### AVAILABLE DATA
——

(** * FastTOML: a shallow embedding of the TOML parser

    The development follows [src/toml_parser.cpp] and
    [include/fasttoml/toml_parser.hpp] function by function.

    - Bytes are [ascii]; a pointer into the input is its offset, a [Z].
      The C++ [char] is signed on the usual targets: every comparison
      the parser makes ([c >= 'a' && c <= 'f'], [c == '_'], ...) has the
      same truth value on the unsigned code of the byte, which is what
      [code] gives.  [std::isdigit] and [std::isalnum] are taken in the
      C locale.
    - A dereference outside the buffer is undefined behaviour in C++; the
      embedding makes it an explicit [Fault] outcome, so that memory
      safety can be stated.
    - [std::shared_ptr<Table>] and [std::shared_ptr<Array>] are locations
      of a store kept in the parser state: tables and arrays are mutated
      in place and may be reached through several pointers.
    - Signed arithmetic that leaves the range of its type is undefined
      behaviour as well; compiled for a two's complement machine it
      wraps around, and so does the embedding where an [int] or an
      [int64_t] can leave its range ([wrap_int], [wrap_int64]).
    - Loops run on a recursion budget; exhausting it is the explicit
      outcome [OutOfFuel].  The same budget bounds the depth of the
      calls by which [parse_value] reaches itself; the size of the C++
      call stack is not modelled. *)

From Stdlib Require Import ZArith List String Ascii Bool Lia.
From stdpp Require Import base gmap strings list.
Import ListNotations.
Open Scope Z_scope.

(** ** Characters *)

Definition code (c : ascii) : Z := Z.of_N (N_of_ascii c).

Definition NUL : ascii := "000"%char.
Definition BS : ascii := "008"%char.
Definition TAB : ascii := "009"%char.
Definition LF : ascii := "010"%char.
Definition FF : ascii := "012"%char.
Definition CR : ascii := "013"%char.
Definition DQUOTE : ascii := "034"%char.
Definition SQUOTE : ascii := "039"%char.
Definition BACKSLASH : ascii := "092"%char.

(** [std::isdigit], [std::isalnum] (C locale). *)
Definition isdigit (c : ascii) : bool := (48 <=? code c) && (code c <=? 57).
Definition isupper (c : ascii) : bool := (65 <=? code c) && (code c <=? 90).
Definition islower (c : ascii) : bool := (97 <=? code c) && (code c <=? 122).
Definition isalnum (c : ascii) : bool := isdigit c || isupper c || islower c.
(** [std::isspace] (C locale), used by the model of [std::stoll]. *)
Definition isspace (c : ascii) : bool :=
  (code c =? 32) || ((9 <=? code c) && (code c <=? 13)).

(** ** Memory: the bytes of the input buffer *)

Definition load (mem : list ascii) (p : Z) : option ascii :=
  if (0 <=? p) && (p <? Z.of_nat (length mem)) then mem !! Z.to_nat p else None.

(** [std::string(first, last)] for two pointers into the buffer. *)
Definition substr (mem : list ascii) (first last : Z) : string :=
  string_of_list_ascii (take (Z.to_nat (last - first)) (drop (Z.to_nat first) mem)).

(** ** SIMD-optimized utility functions *)

Module simd_utils.

Definition is_whitespace (c : ascii) : bool :=
  (c =? " ")%char || (c =? TAB)%char || (c =? CR)%char || (c =? LF)%char.

Definition is_whitespace_no_nl (c : ascii) : bool :=
  (c =? " ")%char || (c =? TAB)%char || (c =? CR)%char.

(** The scalar loop [while (ptr < end && P(ptr[0])) ++ptr; return ptr;].
    The recursion is on the loop variant [left = end - ptr], the number of
    bytes before [end]: the test [ptr < end] is [left <> 0]. *)
Fixpoint scalar_loop (P : ascii -> bool) (mem : list ascii) (left : nat) (ptr : Z)
  : option Z :=
  match left with
  | O => Some ptr
  | S left' =>
      match load mem ptr with
      | None => None
      | Some c => if P c then scalar_loop P mem left' (ptr + 1) else Some ptr
      end
  end.

(** Fallback scalar implementations (the [#else] branch). *)
Definition skip_whitespace (mem : list ascii) (ptr end_ : Z) : option Z :=
  scalar_loop is_whitespace mem (Z.to_nat (end_ - ptr)) ptr.

Definition skip_whitespace_no_nl (mem : list ascii) (ptr end_ : Z) : option Z :=
  scalar_loop is_whitespace_no_nl mem (Z.to_nat (end_ - ptr)) ptr.

Definition find_char_simd (mem : list ascii) (ptr end_ : Z) (c : ascii) : option Z :=
  scalar_loop (fun x => negb (x =? c)%char) mem (Z.to_nat (end_ - ptr)) ptr.

(** *** The AVX2 branch

    A [__m256i] is the list of its 32 byte lanes, lane 0 first. *)

Abbreviation m256i := (list Z).

Definition _mm256_set1_epi8 (c : ascii) : m256i := replicate 32 (code c).

(** [_mm256_loadu_si256]: reads the 32 bytes at [ptr .. ptr + 31]. *)
Fixpoint load_lanes (mem : list ascii) (n : nat) (ptr : Z) : option m256i :=
  match n with
  | O => Some []
  | S n' =>
      match load mem ptr, load_lanes mem n' (ptr + 1) with
      | Some c, Some v => Some (code c :: v)
      | _, _ => None
      end
  end.

Definition _mm256_loadu_si256 (mem : list ascii) (ptr : Z) : option m256i :=
  load_lanes mem 32 ptr.

Definition _mm256_cmpeq_epi8 (a b : m256i) : m256i :=
  zip_with (fun x y => if x =? y then 255 else 0) a b.

Definition _mm256_or_si256 (a b : m256i) : m256i := zip_with Z.lor a b.

(** [static_cast<unsigned int>(_mm256_movemask_epi8(v))]: bit [i] of the
    result is the top bit of lane [i]. *)
Fixpoint _mm256_movemask_epi8 (v : m256i) : Z :=
  match v with
  | [] => 0
  | b :: v' => Z.lor (Z.b2z (Z.testbit b 7)) (Z.shiftl (_mm256_movemask_epi8 v') 1)
  end.

(** [~mask] on [unsigned int]. *)
Definition not32 (mask : Z) : Z := Z.lxor mask 0xFFFFFFFF.

(** [ctz(unsigned int)]: count of trailing zero bits ([__builtin_ctz];
    the argument is never 0 where the source calls it). *)
Fixpoint ctz_from (n : nat) (x : Z) : Z :=
  match n with
  | O => 0
  | S n' => if Z.testbit x 0 then 0 else 1 + ctz_from n' (Z.shiftr x 1)
  end.

Definition ctz (x : Z) : Z := ctz_from 32 x.

Definition whitespace_mask (chunk : m256i) : Z :=
  let eq_space := _mm256_cmpeq_epi8 chunk (_mm256_set1_epi8 " ") in
  let eq_tab := _mm256_cmpeq_epi8 chunk (_mm256_set1_epi8 TAB) in
  let eq_cr := _mm256_cmpeq_epi8 chunk (_mm256_set1_epi8 CR) in
  let eq_nl := _mm256_cmpeq_epi8 chunk (_mm256_set1_epi8 LF) in
  let combined :=
    _mm256_or_si256 (_mm256_or_si256 eq_space eq_tab) (_mm256_or_si256 eq_cr eq_nl) in
  _mm256_movemask_epi8 combined.

Definition whitespace_no_nl_mask (chunk : m256i) : Z :=
  let eq_space := _mm256_cmpeq_epi8 chunk (_mm256_set1_epi8 " ") in
  let eq_tab := _mm256_cmpeq_epi8 chunk (_mm256_set1_epi8 TAB) in
  let eq_cr := _mm256_cmpeq_epi8 chunk (_mm256_set1_epi8 CR) in
  let combined := _mm256_or_si256 (_mm256_or_si256 eq_space eq_tab) eq_cr in
  _mm256_movemask_epi8 combined.

Definition find_mask (c : ascii) (chunk : m256i) : Z :=
  let target := _mm256_set1_epi8 c in
  let eq := _mm256_cmpeq_epi8 chunk target in
  _mm256_movemask_epi8 eq.

(** The loop [while (end - ptr >= 32) { ... ptr += 32; }] followed by the
    scalar tail.  The recursion is on [chunks = (end - ptr) / 32], the
    number of whole 32-byte chunks before [end]: the test
    [end - ptr >= 32] is [chunks <> 0]. *)
Fixpoint skip_chunks (mask_of : m256i -> Z) (P : ascii -> bool) (mem : list ascii)
    (chunks : nat) (ptr end_ : Z) : option Z :=
  match chunks with
  | O => scalar_loop P mem (Z.to_nat (end_ - ptr)) ptr
  | S chunks' =>
      match _mm256_loadu_si256 mem ptr with
      | None => None
      | Some chunk =>
          let mask := mask_of chunk in
          if negb (mask =? 0xFFFFFFFF)
          then Some (ptr + ctz (not32 mask))
          else skip_chunks mask_of P mem chunks' (ptr + 32) end_
      end
  end.

Fixpoint find_chunks (c : ascii) (mem : list ascii)
    (chunks : nat) (ptr end_ : Z) : option Z :=
  match chunks with
  | O => scalar_loop (fun x => negb (x =? c)%char) mem (Z.to_nat (end_ - ptr)) ptr
  | S chunks' =>
      match _mm256_loadu_si256 mem ptr with
      | None => None
      | Some chunk =>
          let mask := find_mask c chunk in
          if negb (mask =? 0)
          then Some (ptr + ctz mask)
          else find_chunks c mem chunks' (ptr + 32) end_
      end
  end.

Definition skip_whitespace_avx2 (mem : list ascii) (ptr end_ : Z) : option Z :=
  if end_ - ptr <? 32
  then scalar_loop is_whitespace mem (Z.to_nat (end_ - ptr)) ptr
  else skip_chunks whitespace_mask is_whitespace mem
         (Z.to_nat ((end_ - ptr) / 32)) ptr end_.

Definition skip_whitespace_no_nl_avx2 (mem : list ascii) (ptr end_ : Z) : option Z :=
  if end_ - ptr <? 32
  then scalar_loop is_whitespace_no_nl mem (Z.to_nat (end_ - ptr)) ptr
  else skip_chunks whitespace_no_nl_mask is_whitespace_no_nl mem
         (Z.to_nat ((end_ - ptr) / 32)) ptr end_.

Definition find_char_simd_avx2 (mem : list ascii) (ptr end_ : Z) (c : ascii)
  : option Z :=
  if end_ - ptr <? 32
  then scalar_loop (fun x => negb (x =? c)%char) mem (Z.to_nat (end_ - ptr)) ptr
  else find_chunks c mem (Z.to_nat ((end_ - ptr) / 32)) ptr end_.

End simd_utils.

(** ** Floating point

    [Float] is [double].  Its values and the conversion [std::stod] are
    not computed here: they are parameters of the development.  [stod s]
    is [None] when [std::stod] throws ([std::invalid_argument] or
    [std::out_of_range]). *)

Class FloatOps := {
  Float : Type;
  stod : string -> option Float;
  float_zero : Float;
  float_infinity : Float;
  float_quiet_NaN : Float;
  float_neg : Float -> Float;
}.

(** ** [std::stoll]

    Modelled from the C++ standard library ([strtoll]): leading white
    space, an optional sign, for base 16 an optional [0x] before a hex
    digit, then the longest run of digits of the base.  [None] stands for
    the exception: [std::invalid_argument] when there is no digit,
    [std::out_of_range] when the value does not fit [long long]. *)

Definition digit_value (c : ascii) : option Z :=
  if isdigit c then Some (code c - 48)
  else if islower c then Some (code c - 97 + 10)
  else if isupper c then Some (code c - 65 + 10)
  else None.

Definition digit_in_base (base : Z) (c : ascii) : option Z :=
  match digit_value c with
  | Some d => if d <? base then Some d else None
  | None => None
  end.

Fixpoint stoll_digits (base : Z) (s : list ascii) (acc : Z) (seen : bool)
  : option Z :=
  match s with
  | [] => if seen then Some acc else None
  | c :: s' =>
      match digit_in_base base c with
      | Some d => stoll_digits base s' (acc * base + d) true
      | None => if seen then Some acc else None
      end
  end.

Definition INT64_MAX : Z := 9223372036854775807.
Definition INT64_MIN : Z := -9223372036854775808.
Definition INT_MAX : Z := 2147483647.
Definition INT_MIN : Z := -2147483648.

(** The result of an [int64_t] and of an [int] operation: the
    mathematical result in two's complement, wrapped around where it
    leaves the range of the type. *)
Definition wrap_int64 (x : Z) : Z := (x - INT64_MIN) mod 2 ^ 64 + INT64_MIN.
Definition wrap_int (x : Z) : Z := (x - INT_MIN) mod 2 ^ 32 + INT_MIN.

——

### ACTIVITY
Return every line in the records that includes the string "isdigit".

### EXERCISE RESULT
      [code] gives.  [std::isdigit] and [std::isalnum] are taken in the
(** [std::isdigit], [std::isalnum] (C locale). *)
Definition isdigit (c : ascii) : bool := (48 <=? code c) && (code c <=? 57).
Definition isalnum (c : ascii) : bool := isdigit c || isupper c || islower c.
  if isdigit c then Some (code c - 48)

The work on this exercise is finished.